A recent novel statistical analysis approach called ‘doublethink’ that has been applied to COVID-19 aims to bridge this gap. This D.Phil. project will investigate its application to identify populations at risk of the most common bloodstream infections – defined by microbiological isolations of specific pathogens – and will explore different approaches for defining large-scale sets of covariates based on diagnostic and procedure codes, to gain epidemiological insights into populations at highest risk of these interventions to whom interventions could be targeted. Depending on the student’s interests, they could go on to further develop statistical approaches to using this large-scale data, compare results with those from machine learning models or explore a wider range of outcomes and risk factors. This project will exploit an existing large datawarehouse of de-identified individual patient data, called the Infections in Oxfordshire Database in the first instance.

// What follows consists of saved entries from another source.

Definition open_data_zero : hab_open_send_data := Build_hab_open_send_data 0 0 0 0 0 0.

Definition open_data_enc (d : hab_open_send_data) : bytes :=
  le_enc 4 (vchan_id d) ++ le_enc 4 (sub_id d) ++ le_enc 4 (open_id d) ++
  le_enc 4 (ver_fe d) ++ le_enc 4 (ver_be d) ++ le_enc 4 (ver_proto d).

(** The [i]-th 32-bit word of a buffer. *)
Definition word_at (i : nat) (l : bytes) : bytes := take 4 (drop (4 * i) l).

Definition open_data_dec (l : bytes) : hab_open_send_data :=
  Build_hab_open_send_data
    (le_dec_i32 (word_at 0 l)) (le_dec_i32 (word_at 1 l)) (le_dec_i32 (word_at 2 l))
    (le_dec_i32 (word_at 3 l)) (le_dec_i32 (word_at 4 l)) (le_dec_i32 (word_at 5 l)).

(* src/hab.h:268-272 hab_export_ack *)
Record hab_export_ack := {
  ea_export_id : Z;
  ea_vcid_local : Z;
  ea_vcid_remote : Z
}.

Definition sizeof_hab_export_ack : Z := 12.

Definition export_ack_enc (a : hab_export_ack) : bytes :=
  le_enc 4 (ea_export_id a) ++ le_enc 4 (ea_vcid_local a) ++ le_enc 4 (ea_vcid_remote a).

Definition export_ack_dec (l : bytes) : hab_export_ack :=
  Build_hab_export_ack (le_dec (word_at 0 l)) (le_dec_i32 (word_at 1 l))
    (le_dec_i32 (word_at 2 l)).

(* src/hab.h:280-285 hab_import_ack *)
Record hab_import_ack := {
  ia_export_id : Z;
  ia_vcid_local : Z;
  ia_vcid_remote : Z;
  ia_imp_whse_added : Z
}.

(* src/hab.h:293-297 hab_import_data *)
Record hab_import_data := {
  id_exp_id : Z;
  id_page_cnt : Z;
  id_reserved : Z
}.

Definition sizeof_hab_import_data : Z := 12.

Definition import_data_enc (d : hab_import_data) : bytes :=
  le_enc 4 (id_exp_id d) ++ le_enc 4 (id_page_cnt d) ++ le_enc 4 (id_reserved d).

Definition import_data_dec (l : bytes) : hab_import_data :=
  Build_hab_import_data (le_dec (word_at 0 l)) (le_dec (word_at 1 l)) (le_dec (word_at 2 l)).

Definition header_enc (h : hab_header) : bytes :=
  le_enc 4 (id_type h) ++ le_enc 4 (payload_size h) ++ le_enc 4 (session_id h) ++
  le_enc 4 (signature h) ++ le_enc 4 (sequence h).

Definition header_dec (l : bytes) : hab_header :=
  Build_hab_header (le_dec (word_at 0 l)) (le_dec (word_at 1 l)) (le_dec (word_at 2 l))
    (le_dec (word_at 3 l)) (le_dec (word_at 4 l)).

(** The header as it is sent. *)
Definition sent_header (h : hab_header) (seq : Z) : hab_header :=
  Build_hab_header (id_type h) (payload_size h) (session_id h) HAB_HEAD_SIGNATURE seq.

(** ** Lemmas *)

Lemma header_enc_zlen h : zlen (header_enc h) = sizeof_hab_header.
Proof. unfold header_enc. by rewrite !zlen_app, !le_enc_zlen. Qed.

Definition header_ok (h : hab_header) : Prop :=
  is_u32 (id_type h) /\ is_u32 (payload_size h) /\ is_u32 (session_id h) /\
  is_u32 (signature h) /\ is_u32 (sequence h).

Definition open_data_ok (d : hab_open_send_data) : Prop :=
  is_i32 (vchan_id d) /\ is_i32 (sub_id d) /\ is_i32 (open_id d) /\
  is_i32 (ver_fe d) /\ is_i32 (ver_be d) /\ is_i32 (ver_proto d).

Definition export_ack_ok (a : hab_export_ack) : Prop :=
  is_u32 (ea_export_id a) /\ is_i32 (ea_vcid_local a) /\ is_i32 (ea_vcid_remote a).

RESEARCH EXPERIENCE, RESEARCH METHODS AND TRAINING
Specific training will be in a wide range of statistical and epidemiological methods, use of large-scale health record data, and microbiology. Attending relevant specialised training courses will be encouraged.
The student will join a dynamic team of around 30 DPhil. students and post-docs with expertise in biostatistics, epidemiology, machine learning, infectious diseases, microbiology, molecular biology and bioinformatics, providing opportunities for skills and career development, both in terms of biostatistics/epidemiology and more broadly in terms of research careers. Our group, located primarily at the John Radcliffe Hospital, has strong inter-disciplinary links with national and international collaborators and public health agencies, and represents a unique opportunity promoting pathways to research translation in infectious diseases diagnostics.
PROSPECTIVE STUDENT
This project would suit a student with a Bachelor's or Master's degree in a science or quantitative subject, and an interest in the epidemiological analysis of electronic health records, statistical methods and the use of large datasets to answer real-world questions.